PH, New Zealand to continue cooperation on geothermal energy

by Philippine Resources - November 08, 2021

Energy Secretary Alfonso Cusi (left) and New Zealand Ambassador Peter Kell (right) sign the Second Amendment to the Arrangement on Geothermal Energy Cooperation between the Philippines and New Zealand on Friday (Nov. 5, 2021) at the DOE headquarters in Taguig City. (Photo from DOE Facebook page)

The Philippines and New Zealand will continue to explore cooperation on geothermal energy.
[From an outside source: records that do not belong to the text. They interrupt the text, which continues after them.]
Lemma guard_current k r : counts r → forallb (λ it, bool_decide (eval dr r (i_sx it) = Some true)) [eq_item vcol (DBInt k)] = current k r.
Proof.
  intros (z & Hz & _). cbn [forallb eq_item i_sx eval operand_val]. unfold current. rewrite andb_true_r, Hz. cbn [cmp3].
  rewrite drv_compare. apply bool_decide_ext. split.
  - intros [= E]. apply bool_decide_eq_true in E. cbn in E. apply Z.compare_eq in E. by subst.
  - intros [= ->]. rewrite Z.compare_refl. by rewrite bool_decide_true.
Qed.
Lemma exec_save w rows u cs sw v k : table_is w rows → Forall (cond_ok dr m) cs → separable m cs [eq_item vcol (DBInt k)] →
  u_where u = map pred_of cs → where_text q m (map pred_of cs) = Some (sw, cond_vals cs) →
  length v = length (Fields m) → sendable dr v → Forall counts rows →
  match execContext w (update_text d m u vf sw) (map (field_val v) plain ++ cond_vals cs ++ [VInt 64 k]) with
  | (w', inr r) => table_is w' (map (λ r, if hits cs k r then updated v r else r) rows) ∧
                   RowsAffected r = Ok (Z.of_nat (length (List.filter (hits cs k) rows)))
  | (w', inl _) => (table_is w' rows ∨ table_is w' (map (λ r, if hits cs k r then updated v r else r) rows)) ∧ ¬ up w
  end.
Proof.
  intros Hw Hc Hsep Hu Ht Hl Hv Hcnt. destruct (where_lexes d dr m cs Hc) as (sw' & Ht' & Hlex & Hd). rewrite Ht in Ht'. injection Ht' as <-.
  destruct (lexes_guard u cs sw k Hu Ht Hlex Hd) as [Hlex' Hd']. set (guard := [eq_item vcol (DBInt k)]) in *.
  set (sel r := visible m r && wanted dr m cs r && forallb (λ it, bool_decide (eval dr r (i_sx it) = Some true)) guard).
  assert (∀ r, r ∈ rows → sel r = hits cs k r) as Hsel.
  { intros r Hr. unfold sel, guard, hits. rewrite guard_current; [done|]. by eapply Forall_forall in Hcnt. }
  assert (map (λ r, if hits cs k r then updated v r else r) rows = map (λ r, if sel r then updated v r else r) rows) as ->
    by (apply map_ext_in; intros r Hr%list_elem_of_In; by rewrite Hsel).
  assert (List.filter (hits cs k) rows = List.filter sel rows) as ->.
  { clear -Hsel. induction rows as [|r rows IH]; [done|]. cbn. rewrite Hsel by left. by rewrite IH by (intros; apply Hsel; by right). }
  apply (exec_update w rows _ _ (sets_of v) cs guard); [done| | |done| | | |].
  - apply Forall_app. split; [|apply Forall_app; split; [by apply (cond_vals_sendable dr m)|by apply Forall_singleton; rewrite drv_int]].
    apply Forall_map, Forall_forall. intros f Hf. apply plain_in in Hf as [j Hj]%list_elem_of_lookup.
    by eapply Forall_lookup_1 in Hv; [|by apply (field_val_at v j f)].
  - assert (update_text d m u vf sw = "UPDATE " +:+ quoted q tname +:+ " SET " +:+ join "," (map (setexp_text d) (sets_of v)) +:+ (sw +:+ guard_text d m u vf) +:+ ";") as ->.
    { unfold update_text, sets_of. rewrite map_app, map_map, str_app_assoc. done. }
    assert (map (db dr) (map (field_val v) plain ++ cond_vals cs ++ [VInt 64 k])
            = concat (map set_vals (sets_of v)) ++ map (db dr) (cond_vals cs) ++ concat (map i_vals guard)) as ->.
    { rewrite !map_app. f_equal; [|f_equal; cbn; unfold db; by rewrite drv_int]. unfold sets_of. rewrite map_app, map_map, concat_app. cbn.
      rewrite app_nil_r. clear. induction plain as [|f l IH]; [done|]. cbn. by rewrite IH. }
    apply parse_update; [unfold sets_of; by destruct plain|done|done|intros n; apply Forall_singleton, tight_eq|done|done].
  - apply Forall_singleton. unfold item_known. cbn. pose proof (field_col i vf Hvf). set_solver.
  - unfold sets_of. rewrite map_app, map_map. cbn [map set_col]. intros c [Hc'|Hc']%elem_of_app.
    + apply list_elem_of_fmap in Hc' as (f & -> & Hf%plain_in). apply list_elem_of_fmap. by exists f.
    + apply list_elem_of_singleton in Hc' as ->. by eapply field_col.
  - unfold sets_of. rewrite map_app, map_map. cbn [map set_col]. apply NoDup_app. split_and!; [by apply plain_nodup| |apply NoDup_singleton].
    intros c Hc' ->%list_elem_of_singleton. by apply version_not_plain.
  - intros r Hr _. apply sets_apply. by eapply Forall_forall in Hcnt.
Qed.
(* ===== verification/OrmGenFacts.v ===== *)
(** * What the code generator collects and writes *)

From S2P Require Import Prelude GoStrings OrmGen.

(** ** Trees *)
Lemma ast_ind' (P : ast → Prop) : (∀ l cs, Forall P cs → P (Node l cs)) → ∀ t, P t.
Proof.
  intros HP. fix IH 1. intros [l cs]. apply HP. induction cs as [|c cs IHcs]; constructor; [apply IH|exact IHcs].
Qed.

(** What there is to find: the names of all fields in a tree, in source order; the
    imports and, with its fields, every type that is not inside another. *)
Fixpoint fields_in (t : ast) : list string :=
  match t with
  | Node l cs => (match l with LField names => names | _ => [] end) ++ concat (map fields_in cs)
  end.
Fixpoint specs_in (t : ast) : list (option string * string) :=
  match t with
  | Node (LTypeSpec _) _ => []
  | Node l cs => (match l with LImportSpec name path => [(name, path)] | _ => [] end) ++ concat (map specs_in cs)
  end.
(** What the visitor keeps of them. *)
Definition imports_in (t : ast) : list string := map (λ x, import_path x.1 x.2) (specs_in t).
Lemma concat_imports cs : concat (map imports_in cs) = map (λ x, import_path x.1 x.2) (concat (map specs_in cs)).
Proof. induction cs as [|c cs IH]; [done|]. simpl. by rewrite IH, map_app. Qed.
Fixpoint types_in (t : ast) : list typeVisitor :=
  match t with
  | Node (LTypeSpec name) cs => [mkTV name (concat (map fields_in cs))]
  | Node _ cs => concat (map types_in cs)
  end.

(** ** The walk *)
(** With the visitor of a type it adds the fields of the tree to that type. *)
Definition add_fields (i : nat) (names : list string) (f : fileVisitor) : fileVisitor :=
  mkFV (fv_Package f) (fv_Imports f) (alter (λ t, mkTV (tv_Name t) (tv_Variables t ++ names)) i (typeVisitors f)).
Lemma add_fields_nil i f : add_fields i [] f = f.
Proof.
  destruct f as [p im ts]. unfold add_fields. simpl. f_equal. apply list_alter_id. intros [n vs]. simpl. by rewrite app_nil_r.
Qed.
Lemma add_fields_app i a b f : add_fields i b (add_fields i a f) = add_fields i (a ++ b) f.
Proof.
  unfold add_fields. simpl. f_equal. rewrite list_alter_alter_eq. apply list_alter_ext; [|done]. intros [n vs] _. simpl. by rewrite app_assoc.
Qed.
Lemma type_Visit_add l i f :
  mkFV (fv_Package f) (fv_Imports f) (alter (type_Visit l) i (typeVisitors f))
  = add_fields i (match l with Some (LField names) => names | _ => [] end) f.
Proof.
  unfold add_fields. f_equal. apply list_alter_ext; [|done]. intros [n vs] _.
  destruct l as [[]|]; simpl; by rewrite ?app_nil_r.
Qed.
Lemma walk_type t : ∀ i f, Walk (VType i) t (Some f) = Some (add_fields i (fields_in t) f).
Proof.
  induction t as [l cs IH] using ast_ind'. intros i f. cbn [Walk Visit]. rewrite type_Visit_add.
  assert (Hf : ∀ g, foldl (λ s c, Walk (VType i) c s) (Some g) cs = Some (add_fields i (concat (map fields_in cs)) g)).
  { induction IH as [|c cs Hc _ IHcs]; intros g; simpl; [by rewrite add_fields_nil|]. rewrite Hc, IHcs, add_fields_app. done. }
  rewrite Hf. cbn [Visit snd]. rewrite type_Visit_add, add_fields_nil, add_fields_app. cbn [fields_in]. done.
Qed.
(** With the visitor of the file it adds the imports and types. *)
Definition add_file (t : list string) (ts : list typeVisitor) (f : fileVisitor) : fileVisitor :=
  mkFV (fv_Package f) (fv_Imports f ++ t) (typeVisitors f ++ ts).
Lemma add_file_nil f : add_file [] [] f = f.
Proof. destruct f. unfold add_file. simpl. by rewrite !app_nil_r. Qed.
Lemma add_file_app a b ta tb f : add_file b tb (add_file a ta f) = add_file (a ++ b) (ta ++ tb) f.
Proof. unfold add_file. simpl. by rewrite !app_assoc. Qed.
Lemma walk_new_type cs name : ∀ f,
  foldl (λ s c, Walk (VType (length (typeVisitors f))) c s) (Some (add_file [] [mkTV name []] f)) cs
  = Some (add_file [] [mkTV name (concat (map fields_in cs))] f).
Proof.
  intros f. assert (H : ∀ vs, foldl (λ s c, Walk (VType (length (typeVisitors f))) c s) (Some (add_file [] [mkTV name vs] f)) cs
    = Some (add_file [] [mkTV name (vs ++ concat (map fields_in cs))] f)); [|apply H].
  induction cs as [|c cs IH]; intros vs; simpl; [by rewrite app_nil_r|]. rewrite walk_type.
  assert (Ha : add_fields (length (typeVisitors f)) (fields_in c) (add_file [] [mkTV name vs] f)
    = add_file [] [mkTV name (vs ++ fields_in c)] f).
  { unfold add_fields, add_file. simpl. f_equal. rewrite alter_app_r_alt by done. by rewrite Nat.sub_diag. }
  rewrite Ha, IH. by rewrite app_assoc.
Qed.
Lemma walk_file t : ∀ f, Walk VFile t (Some f) = Some (add_file (imports_in t) (types_in t) f).
Proof.
  induction t as [l cs IH] using ast_ind'. intros f.
  assert (Hf : ∀ g, foldl (λ s c, Walk VFile c s) (Some g) cs = Some (add_file (concat (map imports_in cs)) (concat (map types_in cs)) g)).
  { clear -IH. induction IH as [|c cs Hc _ IHcs]; intros g; simpl; [by rewrite add_file_nil|]. by rewrite Hc, IHcs, add_file_app. }
  rewrite concat_imports in Hf. unfold imports_in.
  destruct l as [name|name path|name|names|]; cbn [Walk Visit file_Visit specs_in types_in map app].
  - rewrite Hf. done.
  - rewrite Hf. cbn [Visit file_Visit snd]. f_equal. unfold add_file. simpl. by rewrite <- app_assoc.
  - pose proof (walk_new_type cs name f) as Hw. unfold add_file in Hw at 1. simpl in Hw. rewrite app_nil_r in Hw. rewrite Hw.
    cbn [Visit snd]. by rewrite type_Visit_add, add_fields_nil.
  - rewrite Hf. done.
  - rewrite Hf. done.
Qed.

(** ** The generated text *)
(** Read a generated file back: the package and the imports after the ORM's own. *)
Fixpoint drop_str (n : nat) (s : string) : string :=
  match n, s with
  | S n', String _ s' => drop_str n' s'
  | _, _ => s
  end.
Definition is_quote (s : string) : bool := has_prefix1 (ascii_of_N 34) s || has_prefix1 "`" s.
Definition read_import (s : string) : option string * string :=
  if is_quote s then (None, s)
  else match cut1 " " s with Some (alias, path) => (Some alias, path) | None => (None, s) end.
Definition read_gen (s : string) : option (string * list (option string * string)) :=
  match split1 (ascii_of_N 10) (drop_last s) with
  | pkg :: _ :: _ :: _ :: imps => Some (drop_str 8 pkg, map (λ l, read_import (drop_str 4 l)) imps)
  | _ => None
  end.
Definition one_line (s : string) : Prop := contains1 (ascii_of_N 10) s = false.

Definition gen_lines (i : FileInfo) : list string :=
  ("package " +:+ Package i) :: "" :: "import (" :: ("    " +:+ dquote +:+ "Soil/orm" +:+ dquote) :: map (λ imp, "    " +:+ imp) (Imports i).
Lemma join_imports s imps : join nl (s :: map (λ imp, "    " +:+ imp) imps) +:+ ")" = s +:+ foldr (λ imp rest, nl +:+ "    " +:+ imp +:+ rest) ")" imps.
Proof.
  revert s. induction imps as [|imp imps IH]; intros s; [done|]. cbn [map foldr].
  rewrite join_cons by done. rewrite !str_app_assoc, IH. by rewrite !str_app_assoc.
Qed.
Lemma render_lines i : render i = join (str1 (ascii_of_N 10)) (gen_lines i) +:+ str1 ")".
Proof.
  unfold gen_lines, render. change (str1 (ascii_of_N 10)) with nl. change (str1 ")") with ")".
  rewrite !(join_cons nl) by done. rewrite !str_app_assoc, join_imports. by rewrite !str_app_assoc, app_nil_l.
Qed.
Lemma render_reads_back i : one_line (Package i) → Forall one_line (Imports i) →
  read_gen (render i) = Some (Package i, map read_import (Imports i)).
Proof.
  intros Hp Hi. unfold read_gen. rewrite render_lines, drop_last_snoc, split1_join; [|done|].
  - unfold gen_lines. by rewrite map_map.
  - unfold gen_lines. constructor; [rewrite contains1_app; by rewrite Hp|]. repeat (constructor; [done|]).
    apply Forall_fmap. eapply Forall_impl; [exact Hi|]. intros imp Himp. simpl. exact Himp.
Qed.

(** An import as Go has it: a quoted path on one line, and a name without blanks. *)
Definition spec_ok (x : option string * string) : Prop :=
  is_quote x.2 = true ∧ one_line x.2 ∧
  match x.1 with Some nm => nm ≠ "" ∧ is_quote nm = false ∧ contains1 " " nm = false ∧ one_line nm | None => True end.
Lemma cut1_app c s t : contains1 c s = false → cut1 c (s +:+ String c t) = Some (s, t).
Proof.
  induction s as [|d s IH]; cbn [contains1].
  - intros _. rewrite app_nil_l. cbn [cut1]. by rewrite bool_decide_true.
  - intros [Hd Hs]%orb_false_iff. rewrite app_cons. cbn [cut1]. by rewrite Hd, (IH Hs).
Qed.
Lemma read_import_path x : spec_ok x → read_import (import_path x.1 x.2) = x ∧ one_line (import_path x.1 x.2).
Proof.
  destruct x as [[nm|] path]; intros (Hq & Hl & Hn); simpl in *; unfold read_import; [|by rewrite Hq].
  destruct Hn as (Hne & Hnq & Hsp & Hnl). rewrite bool_decide_false by done. split.
  - replace (is_quote (nm +:+ " " +:+ path)) with false; [|by destruct nm].
    change (nm +:+ " " +:+ path) with (nm +:+ String " " path). by rewrite cut1_app.
  - unfold one_line. rewrite contains1_app, Hnl. exact Hl.
Qed.

(** C38: the generator writes what the source says.  For every syntax tree of a file,
    [gen] succeeds, and the text it writes reads back as the file's package and its
    imports, each with its alias and path, once and in source order; on the way the
    visitors have collected every type outside others with all its field names. *)
Theorem gen_reads_back name decls :
  one_line name → Forall spec_ok (specs_in (Node (LFile name) decls)) →
  Walk VEntry (Node (LFile name) decls) None
    = Some (mkFV name (imports_in (Node (LFile name) decls)) (types_in (Node (LFile name) decls))) ∧
  ∃ text, gen (inr (Node (LFile name) decls)) = inr text ∧
    read_gen text = Some (name, specs_in (Node (LFile name) decls)).
Proof.
  intros Hn Hi.
  assert (Hw : Walk VEntry (Node (LFile name) decls) None
    = Some (mkFV name (imports_in (Node (LFile name) decls)) (types_in (Node (LFile name) decls)))).
  { pose proof (walk_file (Node LOther decls) (mkFV name [] [])) as H. cbn [Walk Visit file_Visit entry_Visit] in *. by rewrite H. }
  split; [exact Hw|]. unfold gen. rewrite Hw. eexists. split; [done|]. rewrite render_reads_back; simpl; [|done|].
  - unfold imports_in. rewrite map_map. do 2 f_equal. etrans; [|apply map_id].
    apply map_ext_Forall. eapply Forall_impl; [exact Hi|]. intros x Hx. by apply read_import_path.
  - unfold imports_in. apply Forall_fmap. eapply Forall_impl; [exact Hi|]. intros x Hx. by apply read_import_path.
Qed.
(** The file [testdata/user.go]. *)
Definition user_go : ast :=
  Node (LFile "testdata") [Node LOther [Node (LImportSpec (Some "sqlx") (dquote +:+ "database/sql" +:+ dquote)) []];
    Node LOther [Node (LTypeSpec "User") [Node LOther [Node LOther
      [Node (LField ["Name"]) []; Node (LField ["Age"]) []; Node (LField ["NickName"]) []; Node (LField ["Picture"]) []]]]];
    Node LOther [Node (LTypeSpec "UserDetail") [Node LOther [Node LOther [Node (LField ["Address"]) []]]]]].
Lemma gen_reads_back_witness : ∃ text, gen (inr user_go) = inr text ∧
  read_gen text = Some ("testdata", [(Some "sqlx", dquote +:+ "database/sql" +:+ dquote)]).
Proof.
  destruct (gen_reads_back "testdata" (let '(Node _ ds) := user_go in ds)) as [_ H].
  - reflexivity.
  - constructor; [|constructor]. vm_compute. split_and!; try done.
  - exact H.
Defined.
(** The types are collected but [Get] does not hand them on. *)
Lemma types_never_reported t : ∀ i, entry_Get (Walk VEntry t None) = Some i → Variables i = None.
Proof. intros i. unfold entry_Get. destruct (Walk VEntry t None); [|done]. by intros [= <-]. Qed.
(** A source that imports the ORM itself yields a file that imports it twice. *)
Example orm_imported_twice : ∃ text, gen (inr (Node (LFile "p") [Node (LImportSpec None (dquote +:+ "Soil/orm" +:+ dquote)) []])) = inr text ∧
  text = "package p" +:+ nl +:+ nl +:+ "import (" +:+ nl +:+ "    " +:+ dquote +:+ "Soil/orm" +:+ dquote
         +:+ nl +:+ "    " +:+ dquote +:+ "Soil/orm" +:+ dquote +:+ ")".
Proof. eexists. split; vm_compute; reflexivity. Qed.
This as Department of Energy (DOE) Secretary Alfonso Cusi and New Zealand Ambassador to the Philippines Peter Kell signed the Second Amendment to the Arrangement on Geothermal Energy Cooperation between the two countries on Friday.

Cusi said this renewed interest for cooperation is aligned with the country’s push for indigenous energy as a power source.

"We welcome the formalization of the Second Amendment to the Arrangement on Geothermal Energy Cooperation which comes at such an opportune time, considering that one of our primary goals is to revitalize the state of geothermal energy development and utilization in the Philippines," he added.

Under the agreement, there will be an exchange of best practices and technical expertise in the sector of geothermal energy.

New Zealand previously provided the country with developing geothermal fields in Tongonan, Leyte, and Southern Negros Geothermal in Negros Oriental, which are still operating.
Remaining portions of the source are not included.